Tá, vocês vão dizer que pichação não é arte, mas grafitti sim; que pichação é poluição urbana, e grafiteiros são os favelados do bem. Mas cara, eu acho grafitti a maior coisa de malaco querendo se pagar de artiste moderne.
É uma técnica que todo mundo vem dizendo ser a expressão artística das ruas, dos guetos, do jovem e do street. Na verdade, não tem nada de "voz do povo", eles pagam um cursinho bacana, picham o muro dos outros com desenhos de latas de lixo distorcidas, ganham horrores e são festejados pela crítica alienada.
Convenhamos, a pichação tem muito de vandalismo, rebeldia sem causa, baderna e poluição urbana.

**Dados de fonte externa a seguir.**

(* ===== verification/HtmlTotal.v ===== *)
(** * The HTML tokenizer is total and emits well-formed tokens

    Every call of [next_token] returns within its bound and without a panic, keeps the
    invariant [Inv], and makes progress; so tokenizing any input ends. *)

From S2P Require Import Prelude HtmlTokenizer.

(** ** Character-level facts *)
Lemma peek_Some t c : peek t = Some c → t.(pos) < length t.(input).
Proof. apply lookup_lt_Some. Qed.

Lemma peek_None t : peek t = None → length t.(input) ≤ t.(pos).
Proof. apply lookup_ge_None. Qed.

Lemma advance_Some t c : peek t = Some c → advance t = set_pos (S t.(pos)) t.
Proof. unfold advance. by intros ->. Qed.

Lemma matches_at_length eqb inp i s :
  i ≤ length inp → matches_at eqb inp i s = true → i + length s ≤ length inp.
Proof.
  revert i; induction s as [|c s IH]; intros i Hi; cbn; [lia|].
  destruct (inp !! i) eqn:E; [|done]. intros [_ H]%andb_true_iff.
  apply lookup_lt_Some in E. apply IH in H; lia.
Qed.

Lemma set_pos_id t : set_pos t.(pos) t = t.
Proof. by destruct t. Qed.

Lemma set_state_id t : set_state t.(state) t = t.
Proof. by destruct t. Qed.

Lemma set_pos_twice p q t : set_pos p (set_pos q t) = set_pos p t.
Proof. done. Qed.

(** ** The scanning loops move the position and nothing else *)
Definition moved (t : Tokenizer) (p : nat) : Prop := t.(pos) ≤ p ∧ p ≤ length t.(input).

Lemma comment_loop t :
  t.(pos) ≤ length t.(input) →
  ∃ p, iterate (input_fuel t) comment_step t = Ok (Comment, set_state Data (set_pos p t)) ∧ moved t p.
Proof.
  intros Hpos.
  destruct (iterate_total
    (λ s, ∃ p, s = set_pos p t ∧ moved t p)
    (λ _ r, ∃ p, r = (Comment, set_state Data (set_pos p t)) ∧ moved t p)
    (λ s, length s.(input) - s.(pos)) comment_step) with (input_fuel t) t
    as (r & Hr & p & -> & Hp).
  - intros s (p & -> & Hp1 & Hp2). unfold comment_step.
    destruct (matches_ahead _ (str "-->")) eqn:E1.
    { apply matches_at_length in E1; cbn in *; [|lia]. eexists; split; [done|]. cbn.
      exists (p + 3). split; [done|]. split; lia. }
    destruct (matches_ahead _ (str "--!>")) eqn:E2.
    { apply matches_at_length in E2; cbn in *; [|lia]. eexists; split; [done|]. cbn.
      exists (p + 4). split; [done|]. split; lia. }
    destruct (peek _) as [c|] eqn:Ep; [|eexists; split; [done|]; exists p; done].
    eexists; split; [done|]. rewrite (advance_Some _ _ Ep). apply peek_Some in Ep. cbn in *.
    split; [exists (S p); split; [done|split; lia]|]. split; [lia|done].
  - exists t.(pos). rewrite set_pos_id. split; [done|]. split; lia.
  - unfold input_fuel. lia.
  - eauto.
Qed.

Lemma consume_comment_run t :
  t.(pos) ≤ length t.(input) →
  ∃ p, consume_comment t = Ok (Comment, set_state Data (set_pos p t)) ∧ moved t p.
Proof.
  intros Hpos. unfold consume_comment.
  destruct (matches_ahead t (str ">")) eqn:E1.
  { apply matches_at_length in E1; [|done]. cbn in E1. exists (t.(pos) + 1).
    split; [done|split; lia]. }
  destruct (matches_ahead t (str "->")) eqn:E2.
  { apply matches_at_length in E2; [|done]. cbn in E2. exists (t.(pos) + 2).
    split; [done|split; lia]. }
  by apply comment_loop.
Qed.

Lemma to_gt_loop t :
  t.(pos) ≤ length t.(input) →
  ∃ p, iterate (input_fuel t) to_gt_step t = Ok (set_pos p t) ∧ moved t p
    ∧ (t.(input) !! p = None ∨ t.(input) !! p = Some (ch ">")).
Proof.
  intros Hpos.
  destruct (iterate_total
    (λ s, ∃ p, s = set_pos p t ∧ moved t p)
    (λ _ r, ∃ p, r = set_pos p t ∧ moved t p
        ∧ (t.(input) !! p = None ∨ t.(input) !! p = Some (ch ">")))
    (λ s, length s.(input) - s.(pos)) to_gt_step) with (input_fuel t) t
    as (r & Hr & p & -> & Hp).
  - intros s (p & -> & Hp1 & Hp2). unfold to_gt_step.
    destruct (peek _) as [c|] eqn:Ep.
    + destruct (N.eqb_spec c (ch ">")) as [->|].
      * eexists; split; [done|]. exists p. split_and!; [done..|]. by right.
      * eexists; split; [done|]. rewrite (advance_Some _ _ Ep). apply peek_Some in Ep. cbn in *.
        split; [exists (S p); split; [done|split; lia]|]. split; [lia|done].
    + eexists; split; [done|]. exists p. split_and!; [done..|]. by left.
  - exists t.(pos). rewrite set_pos_id. split; [done|]. split; lia.
  - unfold input_fuel. lia.
  - eauto.
Qed.

Lemma advance_moved t : t.(pos) ≤ length t.(input) → ∃ p, advance t = set_pos p t ∧ moved t p.
Proof.
  intros Hpos. unfold advance. destruct (peek t) eqn:E.
  - apply peek_Some in E. exists (S t.(pos)). split; [done|]. split; lia.
  - exists t.(pos). rewrite set_pos_id. split; [done|]. split; lia.
Qed.

Lemma to_gt_then_advance t (tok : Token) :
  t.(pos) ≤ length t.(input) →
  ∃ p, (t ← iterate (input_fuel t) to_gt_step t; Ok (tok, set_state Data (advance t)))
       = Ok (tok, set_state Data (set_pos p t)) ∧ moved t p.
Proof.
  intros Hpos. destruct (to_gt_loop t Hpos) as (p & -> & [Hp1 Hp2] & _). cbn [mbind res_bind].
  destruct (advance_moved (set_pos p t)) as (q & -> & [Hq1 Hq2]); [done|]. cbn in *.
  exists q. split; [done|split; lia].
Qed.

Lemma consume_bogus_comment_run t :
  t.(pos) ≤ length t.(input) →
  ∃ p, consume_bogus_comment t = Ok (Comment, set_state Data (set_pos p t)) ∧ moved t p.
Proof. intros Hpos. by apply to_gt_then_advance. Qed.

Lemma consume_doctype_run t :
  t.(pos) ≤ length t.(input) →
  ∃ p, consume_doctype t = Ok (Doctype, set_state Data (set_pos p t)) ∧ moved t p.
Proof. intros Hpos. by apply to_gt_then_advance. Qed.

Lemma end_tag_loop t :
  t.(pos) ≤ length t.(input) →
  ∃ p, iterate (input_fuel t) end_tag_step (None, t) = Ok (set_pos p t) ∧ moved t p.
Proof.
  intros Hpos.
  destruct (iterate_total
    (λ s, ∃ p, s.2 = set_pos p t ∧ moved t p)
    (λ _ r, ∃ p, r = set_pos p t ∧ moved t p)
    (λ s, length s.2.(input) - s.2.(pos)) end_tag_step) with (input_fuel t) (@None N, t)
    as (r & Hr & p & -> & Hp).
  - intros [q s] (p & Hs & Hp1 & Hp2). cbn [snd] in Hs. subst s. unfold end_tag_step.
    destruct (peek (set_pos p t)) as [c|] eqn:Ep; [|eexists; split; [done|]; exists p; done].
    rewrite (advance_Some _ _ Ep). apply peek_Some in Ep. cbn [pos input set_pos] in Ep.
    assert (moved t (S p)) by (split; lia).
    destruct q as [q|].
    + eexists; split; [done|]. cbn. split; [by exists (S p)|]. split; [lia|done].
    + destruct (_ || _).
      { eexists; split; [done|]. cbn. split; [by exists (S p)|]. split; [lia|done]. }
      destruct (_ =? _)%N.
      { eexists; split; [done|]. by exists (S p). }
      eexists; split; [done|]. cbn. split; [by exists (S p)|]. split; [lia|done].
  - exists t.(pos). cbn. rewrite set_pos_id. split; [done|]. split; lia.
  - unfold input_fuel. cbn. lia.
  - eauto.
Qed.

Lemma appropriate_bound t :
  matches_appropriate_end_tag_ahead t = true →
  ∃ name, t.(last_start_tag_name) = Some name ∧ t.(pos) + 2 + length name < length t.(input).
Proof.
  unfold matches_appropriate_end_tag_ahead. destruct (last_start_tag_name t) as [name|]; [|done].
  intros H. apply andb_true_iff in H as [_ Ht]. exists name. split; [done|].
  destruct (_ !! _) eqn:E; [|done]. by apply lookup_lt_Some in E.
Qed.

Lemma consume_end_tag_simple_run t :
  matches_appropriate_end_tag_ahead t = true →
  ∃ p name, consume_end_tag_simple t = Ok (EndTag name, set_state Data (set_pos p t))
    ∧ t.(last_start_tag_name) = Some name ∧ t.(pos) + 2 ≤ p ∧ p ≤ length t.(input).
Proof.
  intros (name & Hn & Hlt)%appropriate_bound. unfold consume_end_tag_simple. rewrite Hn.
  change (default [] (Some name)) with name. cbv zeta. destruct (end_tag_loop (skip (2 + length name) t)) as (p & Hp & [Hp1 Hp2]).
  { cbn. lia. }
  rewrite Hp. cbn [skip set_pos input pos] in *.
  exists p, name. split_and!; [done..|lia|lia].
Qed.

Lemma named_references_nonempty : Forall (λ nv, nv.2 ≠ []) NAMED_REFERENCES.
Proof. unfold NAMED_REFERENCES. repeat constructor; discriminate. Qed.

Lemma consume_character_reference_run t :
  t.(pos) ≤ length t.(input) →
  ∃ p s, consume_character_reference t = (s, set_pos p t) ∧ moved t p ∧ s ≠ [].
Proof.
  intros Hpos. unfold consume_character_reference. case_decide as Hh.
  - set (hex := match peek_at t 1 with Some _ => _ | None => _ end).
    set (start := pos t + 1 + _). set (ok := if hex then is_ascii_hexdigit else _).
    destruct (take_while ok (drop start (input t))) as [|d ds] eqn:Ed.
    { exists t.(pos), (str "&"). rewrite set_pos_id. split_and!; [done|split; lia|done]. }
    pose proof (take_while_length ok (drop start (input t))) as Hlen.
    rewrite Ed, length_drop in Hlen. cbn [length] in Hlen.
    assert (pos t ≤ start) as Hst by (unfold start; lia).
    set (p := start + length (d :: ds)).
    assert (p ≤ length (input t)) as Hp by (unfold p; cbn [length]; lia).
    case_decide as Hsemi.
    + rewrite (advance_Some _ _ Hsemi). apply peek_Some in Hsemi. cbn [set_pos pos input] in *.
      eexists (S p), _. split; [done|]. split; [split; lia|done].
    + eexists p, _. split; [done|]. split; [split; lia|done].
  - destruct (list_find _ NAMED_REFERENCES) as [[i [name value]]|] eqn:Ef.
    + apply list_find_Some in Ef as (Hi & Hm & _). apply matches_at_length in Hm; [|done].
      exists (t.(pos) + length name), value. split; [done|]. split; [split; cbn in Hm; lia|].
      by apply (Forall_lookup_1 _ _ _ _ named_references_nonempty Hi).
    + exists t.(pos), (str "&"). rewrite set_pos_id. split_and!; [done|split; lia|done].
Qed.

(** ** Raw text and script data *)

(** What a raw-text call returns: a new position, an empty buffer, and a token. *)
Definition raw_post (t : Tokenizer) (r : Token * Tokenizer) : Prop :=
  ∃ p, r.2 = set_text [] (set_pos p t) ∧ moved t p ∧
    match r.1 with
    | Eof => t.(input) !! p = None
    | Character b => b ≠ [] ∧ (t.(pos) < p ∨ t.(text_buffer) ≠ [])
    | EndTag n => t.(last_start_tag_name) = Some n ∧ t.(pos) < p
    | _ => False
    end.

(** The loops' states: text moves from the input to the buffer. *)
Definition raw_inv (t s : Tokenizer) : Prop :=
  ∃ p b, s = set_text b (set_pos p t) ∧ moved t p ∧ (b = t.(text_buffer) ∨ t.(pos) < p).

Lemma raw_inv_refl t : t.(pos) ≤ length t.(input) → raw_inv t t.
Proof.
  intros Hpos. exists t.(pos), t.(text_buffer). split_and!; [by destruct t|split; lia|by left].
Qed.

Lemma raw_inv_push t s p b :
  raw_inv t s → s.(pos) < p → p ≤ length t.(input) → raw_inv t (set_text b (set_pos p s)).
Proof.
  intros (q & b' & -> & [Hq1 Hq2] & _) Hp Hle. exists p, b. cbn in *.
  split_and!; [done|split; lia|right; lia].
Qed.

Lemma raw_inv_input t s : raw_inv t s → s.(input) = t.(input) ∧ s.(pos) ≤ length s.(input)
  ∧ t.(pos) ≤ s.(pos) ∧ s.(last_start_tag_name) = t.(last_start_tag_name) ∧ s.(state) = t.(state).
Proof. intros (p & b & -> & [? ?] & _). cbn. split_and!; (done || lia). Qed.

Lemma raw_flush t s :
  raw_inv t s → (s.(text_buffer) = [] → peek s = None) → raw_post t (flush_text_or_eof s).
Proof.
  intros (p & b & -> & Hm & Hor) Hnone. unfold flush_text_or_eof, raw_post.
  destruct b as [|c b]; cbn in *.
  - exists p. split; [done|]. split; [done|]. by apply Hnone.
  - exists p. split_and!; [done..|]. destruct Hor as [<-|]; [by right|by left].
Qed.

Desprezível encontrar palavrões e desenhos obscenos nos muros de escolas, por exemplo. Mas há, numa parcela consideravelmente alta, o protesto, a contra-cultura, o contra-sistema, a difusão do ideal punk e/ou posição política. Isso o grafitti não tem, por mais elaboradas que sejam as técnicas dos grafilacos cagarem com os desenhos.
Portanto, a pichação é a genuína street art. Claro, isso não significa que só haja um jeito de pichar. Observe, por exemplo, as inovadoras pichações a laser expostas no site do Weburbanist: Lisérgicas e psicodélicas, teriam feito um sucesso nos anos 70. Bem feito pros hippies, é tudo nosso.